(** X18.  A link that the small create route answers with can be
    clicked: as long as it has not expired, the click route resolves
    its short URL to the original URL of the request; and a further
    request for the same custom alias is refused with 400. *)
Theorem post_create_then_click
    (now later : Z) (fresh : string) (body : SmallModel.CreateBody)
    (db : list SmallModel.Url) (url : SmallModel.Url)
    (referrer user_agent : option string) :
  let answer := SmallModel.post_create URL_valid Date_cast now fresh body db in
  answer.1 = SmallModel.Created url ->
  SmallModel.body_originalUrl body = Some (SmallModel.originalUrl url) /\
  SmallModel.shortUrl url = Js.or_else (SmallModel.body_customAlias body) fresh /\
  (SmallModel.expired_at later url = false ->
   (SmallModel.post_click later (SmallModel.shortUrl url) referrer user_agent answer.2).1
   = SmallModel.ClickOk (SmallModel.originalUrl url)) /\
  (forall fresh' body',
      SmallModel.body_customAlias body' = Some (SmallModel.shortUrl url) ->
      exists error,
        SmallModel.post_create URL_valid Date_cast later fresh' body' answer.2
        = (SmallModel.BadRequest error, answer.2)).
Proof.
  intros answer Hcreated.
  assert (Hshape : exists target expires,
            SmallModel.body_originalUrl body = Some target /\
            url = SmallModel.built now fresh target body expires /\
            SmallModel.insertable url db = true /\ answer.2 = db ++ [url]).
  { subst answer. unfold SmallModel.post_create in *.
    destruct (SmallModel.body_originalUrl body) as [target|]; [|discriminate].
    destruct (URL_valid target); simpl in *; [|discriminate].
    destruct (Js.truthy (SmallModel.body_customAlias body) && _); [discriminate|].
    destruct (Js.truthy (SmallModel.body_expiresAt body));
      [destruct (Date_cast _); [|discriminate]|];
      cbn [mjoin option_join] in *;
      (match goal with
       | H : context [SmallModel.insertable ?built db] |- _ =>
           destruct (SmallModel.insertable built db) eqn:Hins; [|discriminate];
           injection H as <-; exists target; eexists; split_and!; done
       end). }
  destruct Hshape as (target & expires & Htarget & -> & Hins & Hdb).
  unfold SmallModel.insertable in Hins.
  apply andb_true_iff in Hins as [Hreq Hfree].
  apply andb_true_iff in Hreq as [_ Hcode].
  apply negb_true_iff, existsb_false in Hfree.
  apply negb_true_iff, String.eqb_neq in Hcode.
  set (url := SmallModel.built now fresh target body expires) in *.
  split_and!; [exact Htarget | reflexivity | |].
  - intros Hlive. rewrite Hdb. unfold SmallModel.post_click.
    rewrite (findIndex_first _ db url); [|exact Hfree | apply String.eqb_refl].
    rewrite lookup_app_r, Nat.sub_diag by lia. simpl. by rewrite Hlive.
  - intros fresh' body' Halias.
    apply (small_alias_taken later fresh' body' answer.2 url);
      [rewrite Hdb; apply elem_of_app; right; by apply list_elem_of_singleton
      | exact Halias | exact Hcode].
Qed.

Lemma sort_asc_sorted {A : Type} (key : A -> Z) (arr : list A) :
  StronglySorted (fun a b => key a <= key b) (sort_asc key arr).
Proof.
  unfold sort_asc.
  pose proof (sort_desc_sorted (fun x => - key x) arr) as Hsorted.
  induction Hsorted as [|x rest _ IH Hx]; constructor; [exact IH|].
  eapply Forall_impl; [exact Hx|]. simpl. intros b ?. lia.
Qed.

(** X19.  The analytics route of the small model answers with the
    visits of the last 30 days, each of them once, in ascending order
    of their timestamps. *)
Theorem get_analytics_sorted_window (now : Z) (url : SmallModel.Url) :
  let answer := SmallModel.get_analytics days_before now url in
  StronglySorted
    (fun a b => SmallModel.visit_timestamp a <= SmallModel.visit_timestamp b) answer /\
  answer ≡ₚ List.filter
              (fun item => days_before now 30 <=? SmallModel.visit_timestamp item)
              (SmallModel.analytics url) /\
  (forall item, item ∈ answer <->
                item ∈ SmallModel.analytics url /\
                days_before now 30 <= SmallModel.visit_timestamp item).
Proof.
  intros answer. subst answer. unfold SmallModel.get_analytics.
  split_and!.
  - apply sort_asc_sorted.
  - apply sort_desc_Permutation.
  - intros item. unfold sort_asc. rewrite sort_desc_Permutation.
    rewrite list_elem_of_In, List.filter_In, <- list_elem_of_In, Z.leb_le.
    reflexivity.
Qed.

▸ ASSIGNMENT:
This exercise needs every line of the listing that contains the word "unfold".

▸ EXPECTED OUTPUT:
  { subst answer. unfold SmallModel.post_create in *.
  unfold SmallModel.insertable in Hins.
  - intros Hlive. rewrite Hdb. unfold SmallModel.post_click.
  unfold sort_asc.
  intros answer. subst answer. unfold SmallModel.get_analytics.
  - intros item. unfold sort_asc. rewrite sort_desc_Permutation.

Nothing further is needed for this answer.